Kabar is forced to renounce his core identity every day. There is an Islamic name on his business card, although privately he carries the name of one of the apostles. Only his family and his closest friends know his secret. Sometimes, he says, he has to act as if he is praying to Allah. "If business associates come to my house and suddenly want to pray, I have to go along," he says, adding that he only hopes his God understands.

No one knows how many Afghan converts there really are. Because there are no churches, there are also no records. Everything is carried out in secret; only Christians know other Christians. Kabar says he knows a couple of hundred in Kabul and in many other Afghan cities, estimating that there are probably in total between 1,000 and 2,000 people of the Christian faith in Afghanistan, against a Muslim majority of nearly 20 million. Christian Web sites put that number at 10,000, a figure which seems exaggerated.

Even Christian foreigners in Afghanistan feel the oppression brought down by the larger Islamic society. While Christians in Kabul, who mostly come from the Philippines, can hold masses in Kabul, they have to do so in secret. The head of a small foreign congregation, an ophthalmologist from the United States, declined to talk about the issue last week. Christian groups are often suspected of being missionaries; therefore it's better to keep a low profile.

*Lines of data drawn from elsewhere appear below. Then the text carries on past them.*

(** ** [engineer_features]: when it raises *)

(** X4. [engineer_features] returns exactly on the inputs in which the
    eight keys it always uses in arithmetic hold numbers or are missing,
    humidity holds a number or is missing whenever the rainfall is below
    1 (it is not looked at otherwise), and neither P_available nor
    K_available is -1 (a division by zero); on every other input it
    raises. *)
Theorem engineer_features_returns_iff (input_data : gmap string pyval) :
  is_ok (Prediction.engineer_features input_data) = true <->
  (forall k, In k always_read -> numeric_or_missing input_data k) /\
  (forall r, dict_get input_data "rainfall" (VNum 0) = VNum r -> r < 1 ->
     numeric_or_missing input_data "humidity") /\
  (forall p, dict_get input_data "P_available" (VNum 15) = VNum p -> ~ p + 1 == 0) /\
  (forall k, dict_get input_data "K_available" (VNum 250) = VNum k -> ~ k + 1 == 0).
Proof.
  split.
  - destruct (Prediction.engineer_features input_data) as [out |] eqn:H;
      [intros _ | discriminate].
    unfold Prediction.engineer_features in H.
    unfold mbind, res_bind in H. bind_ok H. clear H.
    repeat match goal with
    | E : as_num _ = Ok _ |- _ => apply as_num_inv in E
    end.
    match goal with
    | En : dict_get input_data "N_available" _ = VNum ?n,
      Ep : dict_get input_data "P_available" _ = VNum ?p,
      Er : dict_get input_data "rainfall" _ = VNum ?r,
      Ek : dict_get input_data "K_available" _ = VNum ?k,
      Ed : _ = Ok ?d,
      Enp : py_div ?n (?p + 1) = Ok _,
      Enk : py_div ?n (?k + 1) = Ok _ |- _ =>
        split; [| split; [| split] ];
        [ intros key Hkey; cbn in Hkey;
          repeat (destruct Hkey as [<- | Hkey];
                  [eapply dict_get_num_numeric; eassumption |]);
          contradiction
        | intros r' Hr' Hlt; rewrite Er in Hr'; injection Hr' as <-;
          apply Qltb_true in Hlt; rewrite Hlt in Ed;
          destruct (as_num (dict_get input_data "humidity" (VNum 70)))
            as [h |] eqn:Eh; [| discriminate Ed];
          apply as_num_inv in Eh; eapply dict_get_num_numeric; exact Eh
        | intros p' Hp' Hz; rewrite Ep in Hp'; injection Hp' as <-;
          apply Qeq_bool_iff in Hz; unfold py_div in Enp; rewrite Hz in Enp;
          discriminate Enp
        | intros k' Hk' Hz; rewrite Ek in Hk'; injection Hk' as <-;
          apply Qeq_bool_iff in Hz; unfold py_div in Enk; rewrite Hz in Enk;
          discriminate Enk ]
    end.
  - intros (Hnum & Hhum & Hp & Hk).
    assert (Hget : forall k default, In k always_read ->
              exists q, dict_get input_data k (VNum default) = VNum q)
      by (intros; apply as_num_dict_get; auto).
    unfold Prediction.engineer_features.
    destruct (Hget "ndvi_mean" 0.6) as [ndvi ->]; [cbn; tauto |].
    destruct (Hget "ndwi_mean" 0.3) as [ndwi ->]; [cbn; tauto |].
    destruct (Hget "organic_carbon" 0.5) as [oc ->]; [cbn; tauto |].
    destruct (Hget "N_available" 180) as [n_avail ->]; [cbn; tauto |].
    destruct (Hget "P_available" 15) as [p_avail Hpa]; [cbn; tauto |].
    destruct (Hget "temperature" 25) as [temp ->]; [cbn; tauto |].
    destruct (Hget "rainfall" 0) as [rainfall Hra]; [cbn; tauto |].
    destruct (Hget "K_available" 250) as [k_avail Hka]; [cbn; tauto |].
    rewrite Hpa, Hka, Hra. cbn [as_num mbind res_bind].
    assert (Hp1 : Qeq_bool (p_avail + 1) 0 = false).
    { apply not_true_is_false. intros Heq. apply Qeq_bool_iff in Heq.
      now apply (Hp p_avail). }
    assert (Hk1 : Qeq_bool (k_avail + 1) 0 = false).
    { apply not_true_is_false. intros Heq. apply Qeq_bool_iff in Heq.
      now apply (Hk k_avail). }
    unfold py_div. rewrite Hp1, Hk1.
    destruct (Qltb rainfall 1) eqn:Hlt.
    + apply Qltb_true in Hlt.
      destruct (as_num_dict_get input_data "humidity" 70 (Hhum rainfall Hra Hlt))
        as [humidity ->].
      cbn [as_num mbind res_bind]. destruct (Qltb humidity 40); reflexivity.
    + reflexivity.
Qed.

(** ** [_get_recommendations] *)

Lemma length_list_append {A} (l : list A) (x : A) :
  length (list_append l x) = S (length l).
Proof. unfold list_append. rewrite length_app. cbn. lia. Qed.

(** One bind, and one [let] of the list of recommendations, of a
    computation that returned. *)
Ltac rec_bind H :=
  match type of H with
  | match ?m with Ok _ => _ | Raise _ => _ end = Ok _ =>
      destruct m; [| discriminate H]
  end.

Ltac rec_let H :=
  match type of H with
  | (let x := ?V in @?B x) = ?R =>
      let r := fresh "recs" in
      let Hl := fresh "Hlen" in
      pose (r := V);
      lazymatch V with
      | @nil _ => assert (Hl : length r = 0%nat) by reflexivity
      | if _ then list_append ?p _ else _ =>
          assert (Hl : (length p <= length r <= S (length p))%nat)
            by (subst r;
                repeat match goal with
                | |- context [if ?b then _ else _] => destruct b
                end; rewrite ?length_list_append; lia)
      end;
      change (B r = R) in H; cbv beta in H; clearbody r
  end.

His own church is completely unrecognizable as such, apart from a (relief of a) fish on the outer wall.

The persecution and the constant danger have turned the community of Afghan converts into a closely knit underground organization. Ironically, the oppression has strengthened the faith of many.

Nothing can happen in the open, and Kabar and his fellow believers hold their worship services on different days of the week. "It would be too dangerous to do it on Sunday, because it would be easy for them to observe us." Converts are contacted just before a service is to take place, often by innocent-sounding mobile phone text messages. "We're having tea at 11 o'clock," is one that Kabar reads.

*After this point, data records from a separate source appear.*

Lemma rendered_sorted self (ranked : list (string * Z)) results :
  Forall2 (fun e r => DocumentStore.render self e = Ok r) ranked results →
  StronglySorted by_score_descending ranked →
  StronglySorted (fun a b => sr_score b ≤ sr_score a) results.
Proof.
  induction 1 as [|e r ranked results He Hall IH]; [constructor|].
  intros [Hs Hhd]%StronglySorted_inv. constructor; [by apply IH|].
  apply render_fields in He as [_ He].
  clear IH Hs. induction Hall as [|e' r' ranked results He' Hall IH]; [constructor|].
  apply Forall_cons in Hhd as [Hle Hhd]. constructor; [|by apply IH].
  apply render_fields in He' as [_ He']. unfold by_score_descending in Hle. lia.
Qed.

End Search.

(** C1, amended. On a store none of whose index entries lists a [doc_id]
    twice, [search_documents] returns, and each returned document carries
    a score equal to the number of words of the query, a word repeated in
    the query counting once for each occurrence, whose index entry
    contains its [doc_id]; the returned sequence is in descending order of
    score. *)
Theorem search_scores_count_query_words (ops : list operation)
    (query : string) (top_k : Z) :
  unique_entries (run ops) →
  ∃ results,
    DocumentStore.search_documents (run ops) query top_k = Ok results ∧
    (∀ r, r ∈ results →
       sr_score r =
       Z.of_nat (length (matching_words (run ops) query (sr_doc_id r)))) ∧
    StronglySorted (fun a b => sr_score b ≤ sr_score a) results.
Proof.
  intros Hunique.
  destruct (search_documents_ok ops query top_k) as (results & Hres & Hall).
  exists results. split; [done|]. split.
  - intros r Hr.
    apply list_elem_of_lookup in Hr as [i Hi].
    destruct (Forall2_lookup_r _ _ _ _ _ Hall Hi) as ([d v] & He & Hrender).
    apply render_fields in Hrender as [-> ->]. simpl.
    apply list_elem_of_lookup_2, ranked_docs_scored, doc_scores_get in He.
    rewrite He. unfold matching_words. by rewrite listings_unique.
  - eapply rendered_sorted; [done|]. apply ranked_docs_sorted.
Qed.

(** C1, as stated, fails: a word that occurs twice in the query is counted
    twice. With the one document ["d1"] indexed under ["python"], the query
    ["python python"] has one distinct matching word and gives the score
    2. *)
Lemma repeated_query_word_scores_twice :
  let store := run [AddDocument "d1" "python" None "2024-01-01T00:00:00"] in
  ∃ r, DocumentStore.search_documents store "python python" 5 = Ok [r] ∧
       sr_doc_id r = "d1" ∧
       sr_score r = 2 ∧
       remove_dups (matching_words store "python python" "d1") = ["python"].
Proof. eexists. vm_compute. repeat split. Qed.

(** ** Histories that add each [doc_id] once *)

Lemma added_snoc ops op :
  added (ops ++ [op]) =
  added ops ++ match op with AddDocument d _ _ _ => [d] | _ => [] end.
Proof.
  unfold added. rewrite omap_app. f_equal. by destruct op.
Qed.

Lemma entry_added ops word d : d ∈ entry (run ops) word → d ∈ added ops.
Proof.
  revert d. induction ops as [|op ops IH] using rev_ind; intros d.
  - unfold entry. simpl. by rewrite lookup_empty.
  - rewrite run_snoc, added_snoc. destruct op as [d' c m t| | |r m];
      [|rewrite app_nil_r; by apply IH..].
    unfold run_operation. rewrite entry_add_document.
    case_decide; rewrite ?elem_of_app; [intros [?|?]|]; auto.
  Qed.

Lemma distinct_adds_unique_entries ops :
  NoDup (added ops) → unique_entries (run ops).
Proof.
  induction ops as [|op ops IH] using rev_ind; intros Hnd word.
  - unfold entry. simpl. rewrite lookup_empty. apply NoDup_nil_2.
  - rewrite added_snoc in Hnd. apply NoDup_app in Hnd as (Hops & Hnew & _).
    rewrite run_snoc. destruct op as [d c m t| | |r m]; [|by apply IH..].
    unfold run_operation. rewrite entry_add_document.
    case_decide; [|by apply IH].
    apply NoDup_app. split; [by apply IH|]. split; [|apply NoDup_singleton].
    intros x Hx%entry_added ->%list_elem_of_singleton.
    apply (Hnew d); [done|by left].
Qed.

Lemma search_scores_count_query_words_witness :
  unique_entries (run Examples.two_documents) ∧
  ∃ results,
    DocumentStore.search_documents (run Examples.two_documents)
      "What is Python python" 5 = Ok results ∧
    (∀ r, r ∈ results →
       sr_score r =
       Z.of_nat (length (matching_words (run Examples.two_documents)
                           "What is Python python" (sr_doc_id r)))) ∧
    StronglySorted (fun a b => sr_score b ≤ sr_score a) results.
Proof.
  assert (unique_entries (run Examples.two_documents)) as Hunique.
  { apply distinct_adds_unique_entries.
    apply (bool_decide_unpack (NoDup _)). by vm_compute. }
  split; [exact Hunique|].
  exact (search_scores_count_query_words Examples.two_documents
           "What is Python python" 5 Hunique).
Defined.

(** C2. Adding a document again lists its [doc_id] again under the words
    the two contents share: after ["d1"] is added twice with the content
    ["python"], the index entry of ["python"] holds ["d1"] twice. *)
Theorem added_twice_listed_twice :
  document_index (run Examples.added_twice) !! "python" = Some ["d1"; "d1"] ∧
  ¬ NoDup (entry (run Examples.added_twice) "python").
Proof.
  split; [by vm_compute|].
  assert (entry (run Examples.added_twice) "python" = ["d1"; "d1"]) as ->
    by (by vm_compute).
  intros [Hin _]%NoDup_cons. apply Hin. by left.
Qed.

Lemma index_has_no_orphans_witness :
  is_Some (documents (run Examples.two_documents) !! "d2").
Proof.
  apply (index_has_no_orphans Examples.two_documents "python" ["d1"; "d2"] "d2").
  - by vm_compute.
  - right. left.
Defined.

(** ** Negative [top_k] *)

Lemma map_result_take {A B} (f : A → result B) (l : list A) ys n :
  map_result f l = Ok ys → map_result f (take n l) = Ok (take n ys).
Proof.
  revert l ys. induction n as [|n IH]; intros [|x l] ys; simpl; try done.
  - by intros [= <-].
  - destruct (f x) as [y|]; simpl; [|done].
    destruct (map_result f l) as [ys'|] eqn:Hys; simpl; [|done].
    intros [= <-]. by rewrite (IH l ys').
Qed.

Lemma map_result_length {A B} (f : A → result B) (l : list A) ys :
  map_result f l = Ok ys → length ys = length l.
Proof.
  intros H%map_result_Ok_Forall2. symmetry. by eapply Forall2_length.
Qed.

(** C3, as stated, fails: with the two documents of the scenario, both
    indexed under ["python"], the call with [top_k = -1] raises nothing
    and returns the ranking without its last entry. *)
Lemma negative_top_k_returns :
  ∃ results,
    DocumentStore.search_documents (run Examples.two_documents) "python" (-1)
      = Ok results ∧
    sr_doc_id <$> results = ["d1"].
Proof. eexists. split; by vm_compute. Qed.

(** C3, amended. [search_documents] with a negative [top_k] raises no
    error: it returns the sequence that it returns when [top_k] is the
    number [n] of scored documents, without its last [- top_k] entries
    (the empty sequence when [n <= - top_k]). *)
Theorem negative_top_k_drops_last (ops : list operation) (query : string)
    (top_k : Z) :
  top_k < 0 →
  let n := length (DocumentStore.doc_scores (run ops) query) in
  ∃ full,
    DocumentStore.search_documents (run ops) query (Z.of_nat n) = Ok full ∧
    length full = n ∧
    DocumentStore.search_documents (run ops) query top_k =
      Ok (take (n - Z.to_nat (- top_k)) full).
Proof.
  intros Hneg n.
  destruct (search_documents_ok ops query (Z.of_nat n)) as (full & Hfull & _).
  exists full.
  set (sorted := sorted_reverse Z.ltb snd (DocumentStore.doc_scores (run ops) query)).
  assert (length sorted = n) as Hlen.
  { unfold sorted, n. by rewrite sorted_reverse_perm. }
  assert (DocumentStore.ranked_docs (run ops) query (Z.of_nat n) = sorted) as Hall.
  { unfold DocumentStore.ranked_docs, slice_to. fold sorted.
    destruct (Z.ltb_spec (Z.of_nat n) 0); [lia|].
    rewrite Nat2Z.id. apply firstn_all2. lia. }
  unfold DocumentStore.search_documents in *. rewrite Hall in Hfull |- *.
  split; [done|]. split.
  - apply map_result_length in Hfull. lia.
  - unfold DocumentStore.ranked_docs, slice_to. fold sorted.
    destruct (Z.ltb_spec top_k 0); [|lia].
    replace (Z.to_nat (Z.of_nat (length sorted) + top_k))
      with (n - Z.to_nat (- top_k))%nat by lia.
    by apply map_result_take.
Qed.

Lemma negative_top_k_drops_last_witness :
  ∃ full,
    DocumentStore.search_documents (run Examples.two_documents) "python" 2
      = Ok full ∧
    length full = 2%nat ∧
    DocumentStore.search_documents (run Examples.two_documents) "python" (-1)
      = Ok (take 1 full).
Proof.
  apply (negative_top_k_drops_last Examples.two_documents "python" (-1)). lia.
Defined.

(** ** The hash integer *)

Section Digest.

Lemma byte_at_is_byte x k : is_byte (MD5.byte_at x k).
Proof.
  unfold is_byte, MD5.byte_at. change 255 with (Z.ones 8).
  rewrite Z.land_ones by lia. apply Z.mod_pos_bound. lia.
Qed.

Lemma bytes_le_are_bytes n x : Forall is_byte (MD5.bytes_le n x).
Proof.
  unfold MD5.bytes_le. apply Forall_forall. intros b Hb.
  apply list_elem_of_fmap in Hb as (k & -> & _). apply byte_at_is_byte.
Qed.

Lemma digest_bytes msg :
  length (MD5.digest msg) = 16%nat ∧ Forall is_byte (MD5.digest msg).
Proof.
  unfold MD5.digest.
  destruct (fold_left MD5.compress _ MD5.init) as [[[a b] c] d].
  split; [done|]. repeat apply Forall_app_2; apply bytes_le_are_bytes.
Qed.

Lemma hex_value_digit n : 0 ≤ n < 16 → hex_value (MD5.hex_digit n) = Some n.
Proof.
  intros Hn.
  assert (n = 0 ∨ n = 1 ∨ n = 2 ∨ n = 3 ∨ n = 4 ∨ n = 5 ∨ n = 6 ∨ n = 7 ∨
          n = 8 ∨ n = 9 ∨ n = 10 ∨ n = 11 ∨ n = 12 ∨ n = 13 ∨ n = 14 ∨
          n = 15) as Hcases by lia.
  repeat (destruct Hcases as [->|Hcases]; [reflexivity|]). by subst.
Qed.

(** The integer read from the hexadecimal form of [bs]: below
    [(acc + 1) * 256 ^ length bs] when the digits read before made
    [acc]. *)
Lemma int_16_from_hex acc bs :
  0 ≤ acc → Forall is_byte bs →
  ∃ v, int_16_from acc (MD5.hex bs) = Some v ∧
       0 ≤ v < (acc + 1) * 256 ^ Z.of_nat (length bs).
Proof.
  intros Hacc Hbs. revert acc Hacc.
  induction Hbs as [|b bs Hb Hbs IH]; intros acc Hacc.
  - simpl. exists acc. split; [done|lia].
  - assert (0 ≤ Z.shiftr b 4 < 16) as Hhi.
    { rewrite Z.shiftr_div_pow2 by lia. unfold is_byte in Hb.
      change (2 ^ 4) with 16. split.
      - apply Z.div_pos; lia.
      - apply Z.div_lt_upper_bound; lia. }
    assert (0 ≤ Z.land b 15 < 16) as Hlo.
    { change 15 with (Z.ones 4). rewrite Z.land_ones by lia.
      apply Z.mod_pos_bound. lia. }
    cbn [MD5.hex int_16_from].
    rewrite (hex_value_digit _ Hhi). cbn [mbind option_bind].
    rewrite (hex_value_digit _ Hlo). cbn [mbind option_bind].
    destruct (IH (16 * (16 * acc + Z.shiftr b 4) + Z.land b 15)) as (v & Hv & Hrange);
      [lia|].
    exists v. split; [done|].
    rewrite length_cons, Nat2Z.inj_succ, Z.pow_succ_r by lia.
    split; [lia|].
    eapply Z.lt_le_trans; [apply Hrange|].
    replace ((acc + 1) * (256 * 256 ^ Z.of_nat (length bs)))
      with (256 * (acc + 1) * 256 ^ Z.of_nat (length bs)) by ring.
    apply Z.mul_le_mono_nonneg_r; [apply Z.pow_nonneg; lia|lia].
Qed.

(** The hexadecimal digest always reads as an integer, of 128 bits. *)
Lemma hexdigest_int msg :
  ∃ v, int_16 (MD5.hexdigest msg) = Some v ∧ 0 ≤ v < 2 ^ 128.
Proof.
  unfold MD5.hexdigest.
  destruct (digest_bytes msg) as [Hlen Hbytes].
  destruct (int_16_from_hex 0 _ ltac:(lia) Hbytes) as (v & Hv & Hrange).
  rewrite Hlen in Hrange.
  change ((0 + 1) * 256 ^ Z.of_nat 16) with (2 ^ 128) in Hrange.
  exists v. split; [|done].
  destruct (MD5.digest msg) as [|b bs]; [done|].
  unfold int_16. cbn [MD5.hex]. cbn [MD5.hex] in Hv. by rewrite Hv.
Qed.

The locations of services change constantly as well, and they are always held in private homes, where everything has to be prepared well in advance. The household staff must be away; neighbors mustn't notice anything; and everyone has to have the 100 percent trust of everyone else. It is too dangerous to even have a Bible at most services, says Kabar, who knows his prayers by heart. Police have come and searched his house three times already, but failed to find anything incriminating. "They know I'm a Christian," he says. "But I won't give them any reason to put me on trial."

Even though Afghanistan has dismissed its case against Abdul Rahman, this is a cold comfort for Kabar. He and his friends fear that anger among Islamists over Rahman's release could spur them to take matters into their hands and act even more brutally toward converts. "Abdul Rahman's release is a good thing," he says. "But the international community needs to keep its eyes open."

According to Kabar, the worst thing would be if the resolution of the case leaves the impression that everything is now OK for converts living in Afghanistan. If that happens, he says, the case would have done more harm than good. "We are going to stand by our faith," he adds on parting. "Any kind of support would help us a lot."

*Due to the danger of persecution, the convert's name has been changed and his picture is not shown.